**Aim of the exercise**: All lines from the one with "Definition sizeof_namelist_t : Z := 28." through the end of the records below are to be given again exactly, and nothing else.

**Data provided**:
= Beginning of Section =
Lemma instance_safe b len :
  received b len → len mod 4 = 0 → Instance.__pmDecodeInstance b ≠ Fault.
Proof.
  intros Hr Hm. revert Hr. unfold Instance.__pmDecodeInstance. dec_safe.
  eapply wp_mono; [| apply dec_insts_safe; [lia | done | done | lia | lia]]. by intros; wp1.
Qed.

(** Running into a fault. *)
Lemma bind_fault {A B} (m : M A) (f : A → M B) b :
  wp m noerr (λ a b', f a b' = Fault) b → (m ≫= f) b = Fault.
Proof. intros (? & ? & E & ?)%wp_noerr_run. unfold mbind, M_bind. by rewrite E. Qed.
Lemma bind_fault_l {A B} (m : M A) (f : A → M B) b : m b = Fault → (m ≫= f) b = Fault.
Proof. intros E. unfold mbind, M_bind. by rewrite E. Qed.
Lemma storen_fault o bs b : zlen b < o + zlen bs → storen o bs b = Fault.
Proof. intros. unfold storen. by rewrite (proj2 (Z.leb_gt (o + _) _)), andb_false_r. Qed.

(** A name that does not fit a buffer of one chunk is copied past its end. *)
Lemma instance_req_overflow `{PduAlloc} fd from when indom inst name b :
  find_pdubuf 4 = Some b → zlen b = PDU_CHUNK → PDU_CHUNK - 32 < zlen name →
  Instance.__pmSendInstanceReq fd from when indom inst (Some name) = Fault.
Proof.
  intros Hb Hsz Hn. unfold Instance.__pmSendInstanceReq, send_pdu, fill_pdu, PDU_CHUNK in *. rewrite Hb.
  match goal with |- context [snd <$> ?m b] => assert (m b = Fault) as -> end; [| done].
  repeat (apply bind_fault; wp1; repeat wp1). apply bind_fault_l, storen_fault. lia.
Qed.
(* ===== verification/PduPmns.v ===== *)
(** PduPmns: the name space PDUs, lists of metric identifiers, lists of names
    and name requests (src/src/libpcp/src/p_pmns.c). *)
From S2P Require Import Prelude Memory Types PduIO Endian PduSimple PduInstance.

(** ** Lists of metric identifiers *)

Module IDList.
Definition sizeof_idlist_t : Z := 24.

Definition __pmSendIDList `{PduAlloc} (fd : Xmit.wfd) (from : Z) (idlist : list Z) (sts : Z)
    : res (Z * buf) :=
  let numids := zlen idlist in
  let need := s32 (sizeof_idlist_t + (numids - 1) * 4) in
  send_pdu fd need (
    set_hdr need PDU_PMNS_IDS from;;
    store32 12 (htonl sts);;
    store32 16 (htonl numids);;
    store_words 20 idlist).

(** The status carried, and the identifiers. *)
Definition __pmDecodeIDList (numids : Z) : M (Z * list Z) :=
  len ← hdr_len;
  check (u64 len <? sizeof_idlist_t - 4) PM_ERR_IPC;;
  s ← load32 12; w ← load32 16;
  let nids := s32 (ntohl w) in
  check ((nids <=? 0) || negb (nids =? numids) || (len <? nids)) PM_ERR_IPC;;
  check ((INT_MAX - sizeof_idlist_t) / 4 <=? u64 nids) PM_ERR_IPC;;
  check (u64 len <? u64 (sizeof_idlist_t + 4 * (nids - 1))) PM_ERR_IPC;;
  ids ← load_words 20 (Z.to_nat numids);
  mret (s32 (ntohl s), ids).
End IDList.

(** ** Lists of names, with or without a status for each *)

Module NameList.
Definition sizeof_name_t : Z := 8.
Definition sizeof_name_status_t : Z := 12.
Definition sizeof_namelist_t : Z := 28.

Section send.
Context (namelist : list buf) (statuslist : option (list Z)).

(** Bytes before [namelen] in an entry: those of the status, if there is one. *)
Definition status_size : Z := match statuslist with Some _ => 4 | None => 0 end.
= End of Section =
**Answer space**:
Definition sizeof_namelist_t : Z := 28.

Section send.
Context (namelist : list buf) (statuslist : option (list Z)).

(** Bytes before [namelen] in an entry: those of the status, if there is one. *)
Definition status_size : Z := match statuslist with Some _ => 4 | None => 0 end.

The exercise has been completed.